Repeat the entries in full. Each line must match exactly.
◆ ◆ ◆ ◆
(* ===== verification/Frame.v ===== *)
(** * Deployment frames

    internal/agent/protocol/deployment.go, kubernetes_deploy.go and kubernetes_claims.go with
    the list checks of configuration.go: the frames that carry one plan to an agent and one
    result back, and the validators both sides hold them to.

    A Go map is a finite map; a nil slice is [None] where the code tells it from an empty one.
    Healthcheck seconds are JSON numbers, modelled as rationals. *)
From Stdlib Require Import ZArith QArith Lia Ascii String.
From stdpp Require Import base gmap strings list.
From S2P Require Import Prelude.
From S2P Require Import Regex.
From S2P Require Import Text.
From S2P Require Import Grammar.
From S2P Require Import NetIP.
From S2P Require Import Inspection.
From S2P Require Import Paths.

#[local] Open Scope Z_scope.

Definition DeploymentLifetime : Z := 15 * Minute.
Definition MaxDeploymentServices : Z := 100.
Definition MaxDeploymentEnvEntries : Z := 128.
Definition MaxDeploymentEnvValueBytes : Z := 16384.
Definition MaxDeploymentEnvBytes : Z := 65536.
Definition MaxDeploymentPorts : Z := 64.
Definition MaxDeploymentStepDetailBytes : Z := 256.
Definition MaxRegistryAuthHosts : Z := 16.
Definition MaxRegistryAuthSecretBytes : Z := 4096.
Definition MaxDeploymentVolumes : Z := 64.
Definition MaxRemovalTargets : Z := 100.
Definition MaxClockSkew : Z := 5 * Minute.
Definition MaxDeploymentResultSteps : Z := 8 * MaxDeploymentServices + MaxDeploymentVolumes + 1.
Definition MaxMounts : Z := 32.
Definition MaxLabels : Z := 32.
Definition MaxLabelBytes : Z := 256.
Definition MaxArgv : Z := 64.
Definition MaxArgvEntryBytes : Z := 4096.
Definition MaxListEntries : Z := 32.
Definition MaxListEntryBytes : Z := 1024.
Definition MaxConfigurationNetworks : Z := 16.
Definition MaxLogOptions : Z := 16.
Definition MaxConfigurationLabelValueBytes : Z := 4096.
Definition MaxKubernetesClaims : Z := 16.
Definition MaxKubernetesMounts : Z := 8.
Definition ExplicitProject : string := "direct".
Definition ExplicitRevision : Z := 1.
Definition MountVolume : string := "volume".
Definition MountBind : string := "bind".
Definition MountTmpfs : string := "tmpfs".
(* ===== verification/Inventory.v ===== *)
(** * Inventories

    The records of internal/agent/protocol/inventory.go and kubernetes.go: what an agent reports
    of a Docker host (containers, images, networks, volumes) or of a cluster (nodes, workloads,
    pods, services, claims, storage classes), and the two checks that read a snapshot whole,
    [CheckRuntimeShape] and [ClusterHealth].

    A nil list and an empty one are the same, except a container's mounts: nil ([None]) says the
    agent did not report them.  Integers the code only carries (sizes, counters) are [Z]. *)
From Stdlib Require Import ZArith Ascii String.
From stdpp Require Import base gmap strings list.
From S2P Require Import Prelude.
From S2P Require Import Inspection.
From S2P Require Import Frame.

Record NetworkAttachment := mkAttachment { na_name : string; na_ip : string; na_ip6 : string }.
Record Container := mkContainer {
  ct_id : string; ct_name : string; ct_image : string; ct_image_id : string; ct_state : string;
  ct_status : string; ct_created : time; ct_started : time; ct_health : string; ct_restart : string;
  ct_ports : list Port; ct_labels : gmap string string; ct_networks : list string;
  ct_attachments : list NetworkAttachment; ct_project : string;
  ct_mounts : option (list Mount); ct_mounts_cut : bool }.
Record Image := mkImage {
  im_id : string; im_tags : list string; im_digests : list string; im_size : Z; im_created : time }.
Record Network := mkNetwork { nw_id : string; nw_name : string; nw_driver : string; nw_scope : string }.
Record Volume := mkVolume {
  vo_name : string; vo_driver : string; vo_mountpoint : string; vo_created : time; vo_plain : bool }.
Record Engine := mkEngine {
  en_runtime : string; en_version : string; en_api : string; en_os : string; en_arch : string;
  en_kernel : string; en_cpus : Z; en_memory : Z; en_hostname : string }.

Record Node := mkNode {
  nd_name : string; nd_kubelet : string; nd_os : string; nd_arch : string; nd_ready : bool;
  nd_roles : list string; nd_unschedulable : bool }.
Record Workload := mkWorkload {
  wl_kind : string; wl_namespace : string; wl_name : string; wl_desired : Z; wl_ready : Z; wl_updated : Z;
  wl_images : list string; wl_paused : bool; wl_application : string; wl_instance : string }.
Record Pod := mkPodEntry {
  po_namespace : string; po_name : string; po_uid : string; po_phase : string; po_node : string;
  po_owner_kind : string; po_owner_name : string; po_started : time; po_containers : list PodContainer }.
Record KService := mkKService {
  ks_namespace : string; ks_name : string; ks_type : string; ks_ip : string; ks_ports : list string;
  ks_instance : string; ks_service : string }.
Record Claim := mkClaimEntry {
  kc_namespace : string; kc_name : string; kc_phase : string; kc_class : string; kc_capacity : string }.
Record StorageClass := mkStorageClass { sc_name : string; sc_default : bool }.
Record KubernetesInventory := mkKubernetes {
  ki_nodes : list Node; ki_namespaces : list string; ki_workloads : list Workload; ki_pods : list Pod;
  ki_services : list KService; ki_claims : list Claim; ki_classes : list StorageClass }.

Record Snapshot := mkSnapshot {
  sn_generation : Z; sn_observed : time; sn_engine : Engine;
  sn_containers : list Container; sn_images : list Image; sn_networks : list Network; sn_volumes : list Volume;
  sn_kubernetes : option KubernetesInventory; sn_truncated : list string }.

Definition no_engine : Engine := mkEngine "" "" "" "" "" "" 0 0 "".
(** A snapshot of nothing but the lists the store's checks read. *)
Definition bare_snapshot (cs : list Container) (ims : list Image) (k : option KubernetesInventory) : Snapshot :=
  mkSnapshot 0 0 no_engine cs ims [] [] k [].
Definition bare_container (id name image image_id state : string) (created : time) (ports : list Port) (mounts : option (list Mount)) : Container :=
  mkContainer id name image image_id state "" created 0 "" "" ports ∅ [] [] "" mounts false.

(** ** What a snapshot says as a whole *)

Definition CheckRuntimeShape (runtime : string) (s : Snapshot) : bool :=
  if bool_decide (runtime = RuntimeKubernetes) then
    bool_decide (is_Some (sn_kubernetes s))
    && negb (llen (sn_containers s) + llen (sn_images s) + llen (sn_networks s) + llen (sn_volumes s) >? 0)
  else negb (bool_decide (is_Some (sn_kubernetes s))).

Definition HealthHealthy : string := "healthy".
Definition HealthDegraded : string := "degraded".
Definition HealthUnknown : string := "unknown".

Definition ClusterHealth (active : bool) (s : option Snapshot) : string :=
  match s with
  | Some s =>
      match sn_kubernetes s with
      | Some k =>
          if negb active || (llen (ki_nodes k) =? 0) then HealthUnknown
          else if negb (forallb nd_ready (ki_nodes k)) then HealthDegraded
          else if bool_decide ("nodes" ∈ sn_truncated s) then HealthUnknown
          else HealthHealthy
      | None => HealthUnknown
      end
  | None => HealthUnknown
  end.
◆ ◆ ◆ ◆
**Problem solution**
(* ===== verification/Frame.v ===== *)
(** * Deployment frames

    internal/agent/protocol/deployment.go, kubernetes_deploy.go and kubernetes_claims.go with
    the list checks of configuration.go: the frames that carry one plan to an agent and one
    result back, and the validators both sides hold them to.

    A Go map is a finite map; a nil slice is [None] where the code tells it from an empty one.
    Healthcheck seconds are JSON numbers, modelled as rationals. *)
From Stdlib Require Import ZArith QArith Lia Ascii String.
From stdpp Require Import base gmap strings list.
From S2P Require Import Prelude.
From S2P Require Import Regex.
From S2P Require Import Text.
From S2P Require Import Grammar.
From S2P Require Import NetIP.
From S2P Require Import Inspection.
From S2P Require Import Paths.

#[local] Open Scope Z_scope.

Definition DeploymentLifetime : Z := 15 * Minute.
Definition MaxDeploymentServices : Z := 100.
Definition MaxDeploymentEnvEntries : Z := 128.
Definition MaxDeploymentEnvValueBytes : Z := 16384.
Definition MaxDeploymentEnvBytes : Z := 65536.
Definition MaxDeploymentPorts : Z := 64.
Definition MaxDeploymentStepDetailBytes : Z := 256.
Definition MaxRegistryAuthHosts : Z := 16.
Definition MaxRegistryAuthSecretBytes : Z := 4096.
Definition MaxDeploymentVolumes : Z := 64.
Definition MaxRemovalTargets : Z := 100.
Definition MaxClockSkew : Z := 5 * Minute.
Definition MaxDeploymentResultSteps : Z := 8 * MaxDeploymentServices + MaxDeploymentVolumes + 1.
Definition MaxMounts : Z := 32.
Definition MaxLabels : Z := 32.
Definition MaxLabelBytes : Z := 256.
Definition MaxArgv : Z := 64.
Definition MaxArgvEntryBytes : Z := 4096.
Definition MaxListEntries : Z := 32.
Definition MaxListEntryBytes : Z := 1024.
Definition MaxConfigurationNetworks : Z := 16.
Definition MaxLogOptions : Z := 16.
Definition MaxConfigurationLabelValueBytes : Z := 4096.
Definition MaxKubernetesClaims : Z := 16.
Definition MaxKubernetesMounts : Z := 8.
Definition ExplicitProject : string := "direct".
Definition ExplicitRevision : Z := 1.
Definition MountVolume : string := "volume".
Definition MountBind : string := "bind".
Definition MountTmpfs : string := "tmpfs".
(* ===== verification/Inventory.v ===== *)
(** * Inventories

    The records of internal/agent/protocol/inventory.go and kubernetes.go: what an agent reports
    of a Docker host (containers, images, networks, volumes) or of a cluster (nodes, workloads,
    pods, services, claims, storage classes), and the two checks that read a snapshot whole,
    [CheckRuntimeShape] and [ClusterHealth].

    A nil list and an empty one are the same, except a container's mounts: nil ([None]) says the
    agent did not report them.  Integers the code only carries (sizes, counters) are [Z]. *)
From Stdlib Require Import ZArith Ascii String.
From stdpp Require Import base gmap strings list.
From S2P Require Import Prelude.
From S2P Require Import Inspection.
From S2P Require Import Frame.

Record NetworkAttachment := mkAttachment { na_name : string; na_ip : string; na_ip6 : string }.
Record Container := mkContainer {
  ct_id : string; ct_name : string; ct_image : string; ct_image_id : string; ct_state : string;
  ct_status : string; ct_created : time; ct_started : time; ct_health : string; ct_restart : string;
  ct_ports : list Port; ct_labels : gmap string string; ct_networks : list string;
  ct_attachments : list NetworkAttachment; ct_project : string;
  ct_mounts : option (list Mount); ct_mounts_cut : bool }.
Record Image := mkImage {
  im_id : string; im_tags : list string; im_digests : list string; im_size : Z; im_created : time }.
Record Network := mkNetwork { nw_id : string; nw_name : string; nw_driver : string; nw_scope : string }.
Record Volume := mkVolume {
  vo_name : string; vo_driver : string; vo_mountpoint : string; vo_created : time; vo_plain : bool }.
Record Engine := mkEngine {
  en_runtime : string; en_version : string; en_api : string; en_os : string; en_arch : string;
  en_kernel : string; en_cpus : Z; en_memory : Z; en_hostname : string }.

Record Node := mkNode {
  nd_name : string; nd_kubelet : string; nd_os : string; nd_arch : string; nd_ready : bool;
  nd_roles : list string; nd_unschedulable : bool }.
Record Workload := mkWorkload {
  wl_kind : string; wl_namespace : string; wl_name : string; wl_desired : Z; wl_ready : Z; wl_updated : Z;
  wl_images : list string; wl_paused : bool; wl_application : string; wl_instance : string }.
Record Pod := mkPodEntry {
  po_namespace : string; po_name : string; po_uid : string; po_phase : string; po_node : string;
  po_owner_kind : string; po_owner_name : string; po_started : time; po_containers : list PodContainer }.
Record KService := mkKService {
  ks_namespace : string; ks_name : string; ks_type : string; ks_ip : string; ks_ports : list string;
  ks_instance : string; ks_service : string }.
Record Claim := mkClaimEntry {
  kc_namespace : string; kc_name : string; kc_phase : string; kc_class : string; kc_capacity : string }.
Record StorageClass := mkStorageClass { sc_name : string; sc_default : bool }.
Record KubernetesInventory := mkKubernetes {
  ki_nodes : list Node; ki_namespaces : list string; ki_workloads : list Workload; ki_pods : list Pod;
  ki_services : list KService; ki_claims : list Claim; ki_classes : list StorageClass }.

Record Snapshot := mkSnapshot {
  sn_generation : Z; sn_observed : time; sn_engine : Engine;
  sn_containers : list Container; sn_images : list Image; sn_networks : list Network; sn_volumes : list Volume;
  sn_kubernetes : option KubernetesInventory; sn_truncated : list string }.

Definition no_engine : Engine := mkEngine "" "" "" "" "" "" 0 0 "".
(** A snapshot of nothing but the lists the store's checks read. *)
Definition bare_snapshot (cs : list Container) (ims : list Image) (k : option KubernetesInventory) : Snapshot :=
  mkSnapshot 0 0 no_engine cs ims [] [] k [].
Definition bare_container (id name image image_id state : string) (created : time) (ports : list Port) (mounts : option (list Mount)) : Container :=
  mkContainer id name image image_id state "" created 0 "" "" ports ∅ [] [] "" mounts false.

(** ** What a snapshot says as a whole *)

Definition CheckRuntimeShape (runtime : string) (s : Snapshot) : bool :=
  if bool_decide (runtime = RuntimeKubernetes) then
    bool_decide (is_Some (sn_kubernetes s))
    && negb (llen (sn_containers s) + llen (sn_images s) + llen (sn_networks s) + llen (sn_volumes s) >? 0)
  else negb (bool_decide (is_Some (sn_kubernetes s))).

Definition HealthHealthy : string := "healthy".
Definition HealthDegraded : string := "degraded".
Definition HealthUnknown : string := "unknown".

Definition ClusterHealth (active : bool) (s : option Snapshot) : string :=
  match s with
  | Some s =>
      match sn_kubernetes s with
      | Some k =>
          if negb active || (llen (ki_nodes k) =? 0) then HealthUnknown
          else if negb (forallb nd_ready (ki_nodes k)) then HealthDegraded
          else if bool_decide ("nodes" ∈ sn_truncated s) then HealthUnknown
          else HealthHealthy
      | None => HealthUnknown
      end
  | None => HealthUnknown
  end.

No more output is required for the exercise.